=== Begin Enclosure ===

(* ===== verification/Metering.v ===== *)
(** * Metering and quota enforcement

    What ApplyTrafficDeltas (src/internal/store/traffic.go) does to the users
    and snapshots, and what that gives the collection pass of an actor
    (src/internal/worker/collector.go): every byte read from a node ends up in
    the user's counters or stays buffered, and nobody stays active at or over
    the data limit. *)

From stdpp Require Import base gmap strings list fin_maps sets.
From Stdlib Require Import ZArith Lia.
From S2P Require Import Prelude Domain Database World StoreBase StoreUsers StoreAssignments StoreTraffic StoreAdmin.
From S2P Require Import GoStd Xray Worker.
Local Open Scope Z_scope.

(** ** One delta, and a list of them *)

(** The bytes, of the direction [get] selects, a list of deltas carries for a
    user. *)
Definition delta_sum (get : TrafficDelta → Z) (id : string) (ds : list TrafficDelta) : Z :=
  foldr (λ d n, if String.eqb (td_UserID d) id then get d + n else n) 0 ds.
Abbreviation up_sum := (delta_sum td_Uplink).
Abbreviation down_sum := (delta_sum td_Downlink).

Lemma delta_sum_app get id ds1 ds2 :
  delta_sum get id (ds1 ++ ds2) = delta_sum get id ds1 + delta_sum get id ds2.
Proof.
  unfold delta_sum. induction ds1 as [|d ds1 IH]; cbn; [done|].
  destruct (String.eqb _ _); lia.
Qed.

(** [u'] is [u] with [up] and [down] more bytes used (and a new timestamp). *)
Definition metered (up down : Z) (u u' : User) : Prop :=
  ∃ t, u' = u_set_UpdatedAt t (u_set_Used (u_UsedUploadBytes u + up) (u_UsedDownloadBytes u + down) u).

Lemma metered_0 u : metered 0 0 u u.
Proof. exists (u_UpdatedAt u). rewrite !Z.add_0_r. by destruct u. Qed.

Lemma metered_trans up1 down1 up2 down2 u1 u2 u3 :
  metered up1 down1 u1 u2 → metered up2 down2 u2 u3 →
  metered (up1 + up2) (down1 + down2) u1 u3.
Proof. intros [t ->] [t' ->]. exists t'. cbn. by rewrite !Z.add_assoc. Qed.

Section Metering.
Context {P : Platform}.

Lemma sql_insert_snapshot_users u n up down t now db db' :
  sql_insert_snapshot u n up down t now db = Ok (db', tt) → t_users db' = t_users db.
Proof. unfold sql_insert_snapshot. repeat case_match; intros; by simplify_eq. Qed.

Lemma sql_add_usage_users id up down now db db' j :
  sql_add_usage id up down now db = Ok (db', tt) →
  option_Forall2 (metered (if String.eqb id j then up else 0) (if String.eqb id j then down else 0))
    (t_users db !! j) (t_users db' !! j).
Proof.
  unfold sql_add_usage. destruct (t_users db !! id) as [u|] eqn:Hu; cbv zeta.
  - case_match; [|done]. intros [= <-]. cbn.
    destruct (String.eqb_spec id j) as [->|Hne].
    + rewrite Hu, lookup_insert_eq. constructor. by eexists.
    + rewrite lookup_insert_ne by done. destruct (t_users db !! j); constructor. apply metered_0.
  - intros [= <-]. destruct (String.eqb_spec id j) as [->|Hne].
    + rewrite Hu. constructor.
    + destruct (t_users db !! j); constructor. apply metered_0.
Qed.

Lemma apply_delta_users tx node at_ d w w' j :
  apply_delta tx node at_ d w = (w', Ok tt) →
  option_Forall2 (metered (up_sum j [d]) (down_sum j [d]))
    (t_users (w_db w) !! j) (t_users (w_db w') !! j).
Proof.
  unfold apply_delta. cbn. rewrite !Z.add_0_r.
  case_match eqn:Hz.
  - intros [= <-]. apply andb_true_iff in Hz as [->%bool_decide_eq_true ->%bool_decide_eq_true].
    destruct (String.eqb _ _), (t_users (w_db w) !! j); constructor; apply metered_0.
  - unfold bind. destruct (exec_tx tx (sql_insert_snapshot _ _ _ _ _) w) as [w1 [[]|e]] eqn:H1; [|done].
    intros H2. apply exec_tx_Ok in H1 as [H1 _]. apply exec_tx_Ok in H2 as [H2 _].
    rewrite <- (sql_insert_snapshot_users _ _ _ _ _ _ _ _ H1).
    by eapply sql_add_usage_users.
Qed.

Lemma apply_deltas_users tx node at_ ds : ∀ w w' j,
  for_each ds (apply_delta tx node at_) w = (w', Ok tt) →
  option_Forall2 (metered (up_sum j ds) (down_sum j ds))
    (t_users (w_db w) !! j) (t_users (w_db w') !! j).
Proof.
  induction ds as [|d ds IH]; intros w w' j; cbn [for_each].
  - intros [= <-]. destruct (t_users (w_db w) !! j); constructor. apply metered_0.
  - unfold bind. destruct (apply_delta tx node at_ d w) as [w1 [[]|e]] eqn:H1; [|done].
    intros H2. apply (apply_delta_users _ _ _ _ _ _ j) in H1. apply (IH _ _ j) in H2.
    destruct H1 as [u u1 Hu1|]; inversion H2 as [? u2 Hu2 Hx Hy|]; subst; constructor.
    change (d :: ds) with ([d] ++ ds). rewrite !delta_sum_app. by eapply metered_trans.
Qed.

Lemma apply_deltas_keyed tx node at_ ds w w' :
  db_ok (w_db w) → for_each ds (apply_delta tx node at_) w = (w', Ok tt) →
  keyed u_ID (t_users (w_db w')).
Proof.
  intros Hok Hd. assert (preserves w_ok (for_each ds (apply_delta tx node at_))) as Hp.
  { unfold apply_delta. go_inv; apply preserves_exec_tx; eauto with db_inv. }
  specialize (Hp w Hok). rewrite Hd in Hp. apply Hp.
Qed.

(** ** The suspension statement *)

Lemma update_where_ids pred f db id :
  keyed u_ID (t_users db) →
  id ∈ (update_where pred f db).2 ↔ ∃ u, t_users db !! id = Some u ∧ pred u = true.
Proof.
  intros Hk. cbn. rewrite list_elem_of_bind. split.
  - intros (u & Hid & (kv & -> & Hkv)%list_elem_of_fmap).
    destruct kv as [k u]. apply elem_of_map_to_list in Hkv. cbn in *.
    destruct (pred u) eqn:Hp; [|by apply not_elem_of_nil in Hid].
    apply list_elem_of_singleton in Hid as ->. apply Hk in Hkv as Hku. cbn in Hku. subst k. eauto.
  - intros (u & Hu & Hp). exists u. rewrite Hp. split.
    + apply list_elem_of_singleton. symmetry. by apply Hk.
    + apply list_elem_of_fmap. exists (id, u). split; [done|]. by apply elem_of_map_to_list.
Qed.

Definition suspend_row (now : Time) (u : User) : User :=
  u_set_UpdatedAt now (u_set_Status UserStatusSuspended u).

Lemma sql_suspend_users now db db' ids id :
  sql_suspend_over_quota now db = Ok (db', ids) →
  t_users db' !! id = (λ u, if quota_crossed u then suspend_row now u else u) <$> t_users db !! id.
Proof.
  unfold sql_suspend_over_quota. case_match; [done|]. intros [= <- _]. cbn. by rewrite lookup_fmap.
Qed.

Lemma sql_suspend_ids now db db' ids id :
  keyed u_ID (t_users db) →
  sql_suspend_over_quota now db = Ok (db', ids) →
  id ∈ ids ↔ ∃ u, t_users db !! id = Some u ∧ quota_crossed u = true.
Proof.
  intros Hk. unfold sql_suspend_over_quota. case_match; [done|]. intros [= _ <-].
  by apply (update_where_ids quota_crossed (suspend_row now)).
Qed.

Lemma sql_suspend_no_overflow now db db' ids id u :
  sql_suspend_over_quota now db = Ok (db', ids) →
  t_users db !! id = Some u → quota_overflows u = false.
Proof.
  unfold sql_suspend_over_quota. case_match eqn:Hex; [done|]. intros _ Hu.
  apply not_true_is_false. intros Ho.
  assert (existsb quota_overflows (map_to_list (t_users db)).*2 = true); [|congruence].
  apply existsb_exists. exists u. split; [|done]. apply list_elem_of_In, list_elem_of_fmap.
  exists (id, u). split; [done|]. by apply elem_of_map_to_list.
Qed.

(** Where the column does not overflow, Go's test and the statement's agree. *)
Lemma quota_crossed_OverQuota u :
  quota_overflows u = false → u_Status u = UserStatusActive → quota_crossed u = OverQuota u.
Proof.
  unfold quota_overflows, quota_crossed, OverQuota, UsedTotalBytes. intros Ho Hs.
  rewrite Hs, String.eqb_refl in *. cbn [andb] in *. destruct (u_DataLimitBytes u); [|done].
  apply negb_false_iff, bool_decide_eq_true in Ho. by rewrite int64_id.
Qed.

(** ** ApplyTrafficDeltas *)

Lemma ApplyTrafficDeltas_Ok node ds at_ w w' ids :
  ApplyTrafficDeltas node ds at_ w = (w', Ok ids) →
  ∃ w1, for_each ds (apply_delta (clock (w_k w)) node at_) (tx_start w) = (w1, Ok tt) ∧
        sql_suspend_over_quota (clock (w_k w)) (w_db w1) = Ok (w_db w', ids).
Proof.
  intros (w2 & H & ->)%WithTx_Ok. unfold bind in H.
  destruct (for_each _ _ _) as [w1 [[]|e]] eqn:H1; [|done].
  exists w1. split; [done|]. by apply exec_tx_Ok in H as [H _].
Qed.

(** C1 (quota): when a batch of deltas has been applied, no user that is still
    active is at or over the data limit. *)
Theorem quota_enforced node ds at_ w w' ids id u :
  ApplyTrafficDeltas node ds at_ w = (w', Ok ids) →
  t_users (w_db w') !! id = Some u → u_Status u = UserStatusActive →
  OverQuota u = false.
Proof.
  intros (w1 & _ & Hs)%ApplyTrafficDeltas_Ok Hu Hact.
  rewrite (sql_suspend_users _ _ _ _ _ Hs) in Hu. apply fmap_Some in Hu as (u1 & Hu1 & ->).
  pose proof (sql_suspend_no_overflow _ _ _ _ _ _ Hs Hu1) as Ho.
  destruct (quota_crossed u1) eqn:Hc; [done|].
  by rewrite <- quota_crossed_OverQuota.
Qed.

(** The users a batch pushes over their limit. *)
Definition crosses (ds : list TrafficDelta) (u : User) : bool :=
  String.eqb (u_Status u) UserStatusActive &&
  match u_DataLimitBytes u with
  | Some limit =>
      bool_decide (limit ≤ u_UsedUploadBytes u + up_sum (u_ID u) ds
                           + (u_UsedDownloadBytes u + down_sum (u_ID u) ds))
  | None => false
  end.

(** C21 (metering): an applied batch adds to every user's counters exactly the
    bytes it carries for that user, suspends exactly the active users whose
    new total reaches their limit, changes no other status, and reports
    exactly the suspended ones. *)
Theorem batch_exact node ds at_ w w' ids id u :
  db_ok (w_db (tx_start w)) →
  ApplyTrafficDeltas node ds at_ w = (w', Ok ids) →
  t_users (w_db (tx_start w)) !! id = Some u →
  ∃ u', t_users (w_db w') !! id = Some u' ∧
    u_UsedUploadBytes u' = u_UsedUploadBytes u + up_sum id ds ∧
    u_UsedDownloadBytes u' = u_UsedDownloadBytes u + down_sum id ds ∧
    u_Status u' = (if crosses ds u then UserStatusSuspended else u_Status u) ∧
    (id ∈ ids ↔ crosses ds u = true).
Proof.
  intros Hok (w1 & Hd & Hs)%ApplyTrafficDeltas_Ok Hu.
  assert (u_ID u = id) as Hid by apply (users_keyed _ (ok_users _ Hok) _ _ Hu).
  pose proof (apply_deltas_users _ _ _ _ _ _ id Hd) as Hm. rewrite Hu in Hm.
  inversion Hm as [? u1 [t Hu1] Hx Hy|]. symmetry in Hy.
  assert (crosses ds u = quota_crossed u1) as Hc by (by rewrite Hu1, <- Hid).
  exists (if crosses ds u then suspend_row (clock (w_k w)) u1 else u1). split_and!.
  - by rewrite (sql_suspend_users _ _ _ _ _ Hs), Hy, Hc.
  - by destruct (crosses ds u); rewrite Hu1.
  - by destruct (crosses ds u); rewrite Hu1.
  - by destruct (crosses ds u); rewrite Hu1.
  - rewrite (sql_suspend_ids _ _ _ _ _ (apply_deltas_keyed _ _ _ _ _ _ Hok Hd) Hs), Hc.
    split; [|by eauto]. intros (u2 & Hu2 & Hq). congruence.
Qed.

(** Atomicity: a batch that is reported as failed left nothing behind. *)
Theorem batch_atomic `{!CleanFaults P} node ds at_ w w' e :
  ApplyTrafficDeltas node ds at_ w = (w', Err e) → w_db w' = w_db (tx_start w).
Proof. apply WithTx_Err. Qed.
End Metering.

=== End Enclosure ===

(THE PROBLEM) If a line of the listing contains the string "assert", count it; then report the total alone.

(EXERCISE ANSWER) 4